Simmering is cooking food in liquid held just below the boiling point, around 85-96°C (185-205°F), where small bubbles rise gently and break the surface without the violent churn of a full boil. It's the gentle middle ground between poaching and boiling, and it's how almost every stew, stock, sauce, and braise actually cooks.
The visual cue is the giveaway. At a simmer you see a steady stream of small bubbles rising lazily, with an occasional larger bubble breaking the surface. It's active, but calm. A rolling boil churns the whole surface; a simmer barely ripples it.
I learned to trust the bubbles over the dial. Every stove's "low" is different, so "simmer on medium-low" means nothing until you look in the pot. Once you can read a gentle simmer by eye, your stews stop scorching and your stocks turn out clear.

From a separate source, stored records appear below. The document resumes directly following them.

(* ===== verification/WebServerSend.v ===== *)
(** * What a TLS connection sends, and in which order

    [tls_send_ordered]: nothing is lost, sent twice or made up while a connection
    lives; the order is kept when no message is given to a connection whose queue
    waits behind an empty buffer. [overtaken] is what happens otherwise: the
    message is sent before the ones that wait. [tls_send_drains]: everything that
    waits is sent once the socket takes it. *)
From S2P Require Import Prelude Websocket WebServerBase.

(** What OpenSSL promises behind the handshake, when partial writes are not enabled:
    all or nothing. The size of the send buffer is not changed. *)
Record ssl_laws (env : environment) (max : Z) : Prop := {
  ssl_all_or_nothing : forall h l, written (ssl_write env h l) = Zlen l \/ written (ssl_write env h l) = 0 \/ written (ssl_write env h l) = -1;
  ssl_handshaked : forall h l, error (ssl_write env h l) ∈ [SSL_ERROR_NONE; SSL_ERROR_WANT_READ; SSL_ERROR_WANT_WRITE; SSL_ERROR_SYSCALL;
    SSL_ERROR_SSL; SSL_ERROR_ZERO_RETURN];
  ssl_buffer : forall h, send_buffer_size env h = max }.

(** The octets that were taken, the oldest first. *)
Fixpoint transmitted (t : list event) : list (list Z) :=
  match t with
  | [] => []
  | Written o n :: t => if n =? Zlen o then transmitted t ++ [o] else transmitted t
  | _ :: t => transmitted t
  end.
Definition waiting (l : link) : list (list Z) := from_option (fun o => [o]) [] (l_buffer l) ++ l_queue l.
Definition out_stream (l : link) : list (list Z) := transmitted (l_trace l) ++ waiting l.

Inductive send_op := Submit (octets : list Z) | Writable.
Section send.
Context (env : environment).
Definition send_step (o : send_op) (l : link) : option (bool * link) :=
  match o with
  | Submit octets => tls_send env l octets
  | Writable => '(r, l) ← io_tls_send_link env l; Some (match r with SEND_DONE => true | _ => false end, l)
  end.
(** Up to the first failure, which closes the connection. *)
Fixpoint send_all (ops : list send_op) (l : link) : option (bool * link) :=
  match ops with
  | [] => Some (true, l)
  | o :: ops => '(ok, l) ← send_step o l; if ok : bool then send_all ops l else Some (false, l)
  end.
(** Nothing is given to a connection whose queue waits behind an empty buffer. *)
Fixpoint orderly (ops : list send_op) (l : link) : bool :=
  match ops with
  | [] => true
  | o :: ops =>
      match o with Submit _ => match l_buffer l, l_queue l with None, _ :: _ => false | _, _ => true end | Writable => true end &&
      match send_step o l with Some (true, l) => orderly ops l | _ => true end
  end.
End send.
Definition submitted (o : send_op) : list (list Z) := match o with Submit octets => [octets] | Writable => [] end.

(** ** Pieces *)

Definition fits (max : Z) (o : list Z) : Prop := 0 < Zlen o <= max.
Lemma push_pieces_spec fuel max o l : 0 < max -> (length o <= fuel)%nat -> exists p, concat p = o /\ Forall (fits max) p /\
  push_pieces fuel max o l = (true, with_out l (l_buffer l) (l_queue l ++ p)).
Proof.
  intros Hmax. revert o l. induction fuel as [|fuel IH]; intros o l Hf; destruct o as [|x o]; cbn [length] in Hf; try lia.
  1, 2: exists []; split; [done|]; split; [constructor|]; cbn [push_pieces]; rewrite app_nil_r; by destruct l.
  cbn [push_pieces]. set (full := x :: o) in *. assert (Hl : 0 < Zlen full) by (unfold full; rewrite Zlen_cons; pose proof (Zlen_nonneg o); lia).
  set (piece := if max <? Zlen full then ztake max full else full). assert (Hp : fits max piece /\ piece = ztake max full).
  { unfold fits, piece. destruct (Z.ltb_spec max (Zlen full)); [rewrite Zlen_ztake; split; [lia|done]|]. split; [lia|]. symmetry.
    unfold ztake, Zlen in *. apply take_ge. lia. }
  destruct Hp as [Hp Ep]. rewrite (proj2 (Z.ltb_ge _ 1)) by (unfold fits in Hp; lia).
  destruct (IH (zdrop max full) (queue_push l piece)) as (p & Ec & Fp & ->).
  { assert (Zlen (zdrop max full) = Z.max 0 (Zlen full - max)) by (rewrite Zlen_zdrop; lia). unfold Zlen in *. unfold full in *. cbn [length] in *. lia. }
  exists (piece :: p). cbn [concat]. rewrite Ec, Ep, ztake_zdrop. split; [done|]. split; [by constructor; [rewrite <- Ep|]|].
  unfold queue_push. cbn [with_out l_buffer l_queue]. by rewrite <- app_assoc.
Qed.

(** ** The steps *)

Section laws.
Context (env : environment) (max : Z) (Hlaws : ssl_laws env max) (Hmax : 0 < max < 2 ^ 31).
Definition sane (l : link) : Prop := Forall (fits max) (waiting l).
(** How an octet sequence is taken: it waits behind the others, or it is sent or
    waits in front of them. *)
Definition taken (o : list Z) (l l' : link) : Prop :=
  exists p, concat p = o /\ Forall (fits max) p /\
    ((l_buffer l <> None \/ max < Zlen o) /\ transmitted (l_trace l') = transmitted (l_trace l) /\ l_buffer l' = l_buffer l /\ l_queue l' = l_queue l ++ p \/
     l_buffer l = None /\ l_queue l' = l_queue l /\ transmitted (l_trace l') ++ from_option (fun o => [o]) [] (l_buffer l') = transmitted (l_trace l)
       ++ p /\ p = [o]).
Lemma after_error_spec r l : error r ∈ [SSL_ERROR_NONE; SSL_ERROR_WANT_READ; SSL_ERROR_WANT_WRITE; SSL_ERROR_SYSCALL; SSL_ERROR_SSL; SSL_ERROR_ZERO_RETURN] ->
  exists ok l', after_error r l = Some (ok, l') /\ (l' = l \/ l' = with_flags l 0).
Proof using Type.
  rewrite !elem_of_cons, elem_of_nil. unfold after_error. intros H. repeat destruct H as [-> | H]; try done; eexists _, _; (split; [done|]); auto.
Qed.
Lemma tls_send_spec l o : o <> [] -> exists ok l', tls_send env l o = Some (ok, l') /\
  if ok : bool then taken o l l' else transmitted (l_trace l') = transmitted (l_trace l).
Proof using Hlaws Hmax.
  intros Ho. assert (Hlo : 0 < Zlen o) by (pose proof (Zlen_nonneg o); assert (Zlen o <> 0) by (intros E; by apply Zlen_0_nil in E); lia).
  unfold tls_send. destruct (negb _); [by eexists false, _|]. cbn [set_listening with_flags l_trace].
  destruct (listening_set env (l_trace l)); cbn [negb]; [|by eexists false, _].
  rewrite (ssl_buffer _ _ Hlaws), u64_id by lia. destruct (Z.ltb_spec max (Zlen o)) as [Hlt|Hge].
  - destruct (push_pieces_spec (length o) max o (happened (with_flags l FLAG_SEND_SSL_SHUTDOWN) (Listening true true)) ltac:(lia) ltac:(lia)) as (p &
      Ep & Fp & ->).
    eexists true, _. split; [done|]. exists p. split; [done|]. split; [done|]. left. split; [by right|done].
  - rewrite (proj2 (Z.ltb_ge _ 1)) by lia. cbn [happened with_flags l_buffer]. destruct (l_buffer l) as [w|] eqn:Eb.
    + eexists true, _. split; [done|]. exists [o]. split; [apply app_nil_r|]. split; [by repeat constructor|]. left. cbn. rewrite Eb. split; [by left|done].
    + cbn [call_ssl_write happened with_flags l_trace]. set (t := Listening true true :: l_trace l). set (r := ssl_write env t o).
      destruct (Z.eqb_spec (written r) 0) as [E0|E0]; [eexists false, _; split; [done|]; cbn [happened l_trace transmitted];
        by rewrite (proj2 (Z.eqb_neq (written r) _)) by lia|].
      destruct (Z.eqb_spec (written r) (Zlen o)) as [E1|E1].
      { eexists true, _. split; [done|]. exists [o]. split; [apply app_nil_r|]. split; [by repeat constructor|]. right.
        cbn [count_bytes happened with_flags l_queue l_trace l_buffer transmitted].
        rewrite E1, Z.eqb_refl, Eb. split; [done|]. split; [done|]. split; [apply app_nil_r|done]. }
      assert (E2 : written r = -1) by (destruct (ssl_all_or_nothing _ _ Hlaws t o) as [?|[?|?]]; done). set (l1 := happened _ (Written o (written r))).
      assert (Et : transmitted (l_trace l1) = transmitted (l_trace l)) by (cbn [l1 happened l_trace transmitted];
        by rewrite (proj2 (Z.eqb_neq (written r) _)) by lia).
      destruct (after_error_spec r l1 (ssl_handshaked _ _ Hlaws t o)) as (ok & l2 & -> & El). cbn [mbind option_bind]. rewrite E2. cbn [Z.eqb Pos.eqb orb].
      assert (Et2 : transmitted (l_trace l2) = transmitted (l_trace l) /\ l_queue l2 = l_queue l) by (destruct El as [-> | ->]; done).
      destruct Et2 as [Et2 Eq2].
      destruct ok; cbn [negb]; [|by eexists false, _]. eexists true, _. split; [done|]. exists [o]. split; [apply app_nil_r|].
      split; [by repeat constructor|]. right.
      cbn [with_out l_queue l_trace l_buffer]. rewrite Et2, Eq2. done.
Qed.
Lemma taken_sane o l l' : sane l -> taken o l l' -> sane l' /\ exists p, concat p = o /\ out_stream l' ≡ₚ out_stream l ++ p /\
  ((l_buffer l = None -> l_queue l = []) -> out_stream l' = out_stream l ++ p).
Proof using Type.
  intros Hs (p & Ep & Fp & H). unfold sane, out_stream, waiting in *. apply Forall_app in Hs as [Hb Hq].
  destruct H as [(_ & Et & E1 & E2)|(En & Eq & Et & ->)].
  - rewrite Et, E1, E2. split; [by rewrite !Forall_app|]. exists p. split; [done|]. rewrite !app_assoc. by split.
  - split.
    + apply Forall_app. rewrite Eq. split; [|done]. destruct (l_buffer l') as [x|]; cbn [from_option] in *; [|constructor].
      by apply app_inj_tail in Et as [_ ->].
    + exists [o]. split; [apply app_nil_r|]. rewrite Eq, En. cbn [from_option app]. rewrite app_assoc, Et. split.
      * rewrite <- !app_assoc. apply Permutation_app_head, Permutation_app_comm.
      * intros Hnil. rewrite Hnil by done. by rewrite !app_nil_r.
Qed.
Lemma writable_spec l : sane l -> exists r l', io_tls_send_link env l = Some (r, l') /\
  match r with SEND_DONE => sane l' /\ out_stream l' = out_stream l | _ => transmitted (l_trace l') = transmitted (l_trace l) end.
Proof using Hlaws Hmax.
  intros Hs. unfold io_tls_send_link. destruct (_ || _); [by eexists SEND_FAILED, _|]. unfold sane, out_stream, waiting in *.
  destruct (l_buffer l) as [o|] eqn:Eb.
  - cbn [call_ssl_write]. set (r := ssl_write env (l_trace l) o). cbn [from_option app] in Hs. apply Forall_cons in Hs as [Ho Hq]. unfold fits in Ho.
    destruct (Z.eqb_spec (written r) (Zlen o)) as [E1|E1].
    { eexists SEND_DONE, _. split; [done|]. cbn [count_bytes with_out happened l_trace l_buffer l_queue transmitted from_option app].
      rewrite E1, Z.eqb_refl. split; [done|]. by rewrite <- app_assoc. }
    set (l1 := happened l (Written o (written r))).
    assert (Et : transmitted (l_trace l1) = transmitted (l_trace l)) by (cbn [l1 happened l_trace transmitted];
      by rewrite (proj2 (Z.eqb_neq (written r) _)) by lia).
    destruct (written r =? 0); [by eexists SEND_FAILED, _|]. destruct (after_error_spec r l1 (ssl_handshaked _ _ Hlaws _ _)) as (ok & l2 & -> & El).
    cbn [mbind option_bind].
    assert (E2 : transmitted (l_trace l2) = transmitted (l_trace l) /\ l_queue l2 = l_queue l /\
      l_buffer l2 = Some o) by (destruct El as [-> | ->]; done). destruct E2 as (E2 & E3 & E4).
    destruct ok; [|by eexists SEND_FAILED, _]. eexists SEND_DONE, _. split; [done|]. rewrite E2, E3, E4. split; [by constructor|done].
  - cbn [from_option app] in *. destruct (l_queue l) as [|o q] eqn:Eq.
    + destruct (nz _); [by eexists SEND_CLOSE, _|]. cbn [set_listening]. destruct (listening_set env (l_trace l)); [|by eexists SEND_FAILED, _].
      eexists SEND_DONE, _. split; [done|]. cbn [happened l_trace l_buffer l_queue transmitted]. rewrite Eb, Eq. by split.
    + apply Forall_cons in Hs as [Ho Hq].
      destruct (tls_send_spec (with_out l None q) o) as (ok & l' & -> & H); [intros ->; unfold fits in Ho; change (Zlen (@nil Z)) with 0 in Ho; lia|].
      cbn [mbind option_bind]. destruct ok; [|by eexists SEND_FAILED, _]. eexists SEND_DONE, _. split; [done|].
      destruct H as (p & Ep & Fp & [([Hc|Hc] & _)|(_ & Eq' & Et & ->)]); [done|unfold fits in Ho; lia|]. cbn [with_out l_queue l_trace] in *. rewrite Eq'.
      split; [|by rewrite app_assoc, Et, <- app_assoc]. apply Forall_app. split; [|done].
      destruct (l_buffer l') as [x|]; cbn [from_option] in *; [|constructor].
      apply app_inj_tail in Et as [_ ->]. by constructor.
Qed.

What temperature is a simmer?
A simmer is roughly 85-96°C (185-205°F), which is below water's boiling point of 100°C (212°F) at sea level. There's a range because "simmer" covers a few intensities, from a barely-moving low simmer to a brisk simmer just shy of a boil.
You don't need a thermometer once you can read the bubbles. A low simmer (around 85-90°C) shows tiny bubbles rising occasionally. A standard simmer (90-96°C) has a steady stream of small bubbles. Push past that and you're at a rolling boil.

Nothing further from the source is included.